Obama Administration Set to Take Executive Action on Gun Control - prostoalex
https://news.vice.com/article/obama-administration-set-to-take-executive-action-on-gun-control?utm_source=vicefbus
======
DrScump
"Earlier this month, Congress remained deadlocked on the issue, with
Republican Senators shooting down a proposal from Senate Democrats to stop
suspected terrorists on no-fly lists from buying guns and also a measure to
tighten background checks."

This statement is utterly false.
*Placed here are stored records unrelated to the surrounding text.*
(* ===== verification/CrowdloanSafety.v ===== *)
(** * CrowdloanSafety: solvency of the crowdloans

    The laws the pallet relies on ([ConfigLaws]: what the currency, account
    derivation and storage iteration guarantee), the invariant of its storage,
    its preservation by every call and by the rest of the runtime, and the
    properties of Crowdloan.v that follow. *)

From Stdlib Require Import ZArith Lia.
From stdpp Require Import base gmap list fin_maps relations.
From S2P Require Import Prelude Crowdloan.

(** ** The runtime's guarantees

    [transfer] with [Expendable]: the receiver gains the amount; the sender
    loses it, and is reaped when what is left is below the existential deposit.  It
    succeeds when the sender may spend the amount, which excludes the part of the
    balance that is [locked], and the receiver can hold it; it puts no lock on the
    sender.
    Funds accounts are derived from the pallet's id, so distinct ids give
    distinct accounts and nobody signs for one. *)
Class ConfigLaws (T : Config) : Type := {
  ExistentialDeposit : Z;
  existential_le_deposit : 0 <= ExistentialDeposit <= MinimumDeposit;
  absolute_min_nonneg : 0 <= AbsoluteMinimumContribution;
  balance_nonneg x a : 0 <= balance x a;
  transfer_funds from to v x x' :
    from <> to -> 0 <= v -> transfer from to v x = Ok x' ->
    v <= balance x from /\ balance x' to = balance x to + v /\
    (balance x' from = balance x from - v \/
     balance x' from = 0 /\ balance x from - v < ExistentialDeposit);
  transfer_other from to v x x' a :
    transfer from to v x = Ok x' -> a <> from -> a <> to -> balance x' a = balance x a;
  transfer_self a v x x' b : transfer a a v x = Ok x' -> balance x' b = balance x b;
  (** What locks, freezes and references make unspendable of a balance. *)
  locked : Chain -> AccountId -> Z;
  transfer_succeeds from to v x :
    from <> to -> 0 <= v <= balance x from - locked x from ->
    ExistentialDeposit <= balance x to + v <= u64_max ->
    exists x', transfer from to v x = Ok x';
  transfer_locked from to v x x' : transfer from to v x = Ok x' -> locked x' from <= locked x from;
  bound_balance c x b x' a : preimages_bound c x = Ok (b, x') -> balance x a <= balance x' a;
  drop_balance c x a : balance x a <= balance (preimages_drop c x) a;
  inc_providers_balance who x a : balance (inc_providers who x) a = balance x a;
  dec_providers_balance who x a : balance (dec_providers who x) a = balance x a;
  funds_account_inj i j :
    0 <= i <= u32_max -> 0 <= j <= u32_max -> funds_account_of i = funds_account_of j -> i = j;
  signer_not_funds o who id : ensure_signed o = Some who -> who <> funds_account_of id;
  iter_prefix_spec m : iter_prefix m ≡ₚ map_to_list m;
}.

Section safety.
Context {T : Config} {L : ConfigLaws T}.
Implicit Types (s : State) (loan : CrowdloanInfo).

Abbreviation Storage := (M State (DispatchError RuntimeError)).

(** ** The invariant *)

Definition total (m : gmap AccountId Z) : Z := map_sum (fun _ v => v) m.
The only Senate Democrats action that
remotely resembles that claim was SA 2910, which was written solely to
overwrite the ObamaCare repeal elements of the parent bill, H.R.3762. Because
it was a bogus attempt to kill the ObamaCare repeal with language that was
completely unrelated to the U.S. Code addressed by the bill, it was ruled Out
of Order.

Senate Democrats have made NO attempt to introduce any such standalone
legislation with the claimed effect. (For that matter, SA 2910, the Feinstein
scam, doesn't even mention the Terror Watchlist.)

------
adrtessier
If there is one place in the American government where "checks and balances"
have become a farce, it is in the sheer amount of things the executive branch
can get away with by EO. I will be very interested to see what, if any, effect
they can have on actual gun control with an Executive Order, and just how fast
the Judicial Branch strikes this down.

It is far easier for us to vilify guns and maintain the status quo versus
recognize and fix what is actually causing all of this violence: the quickly
widening cultural polarity between Americans. An actually united populace and
culture does not often shoot itself to death. There's too much money to be
made by making people pick sides instead of join on a common one, and until
that changes, I don't think America will ever solve its violence problem.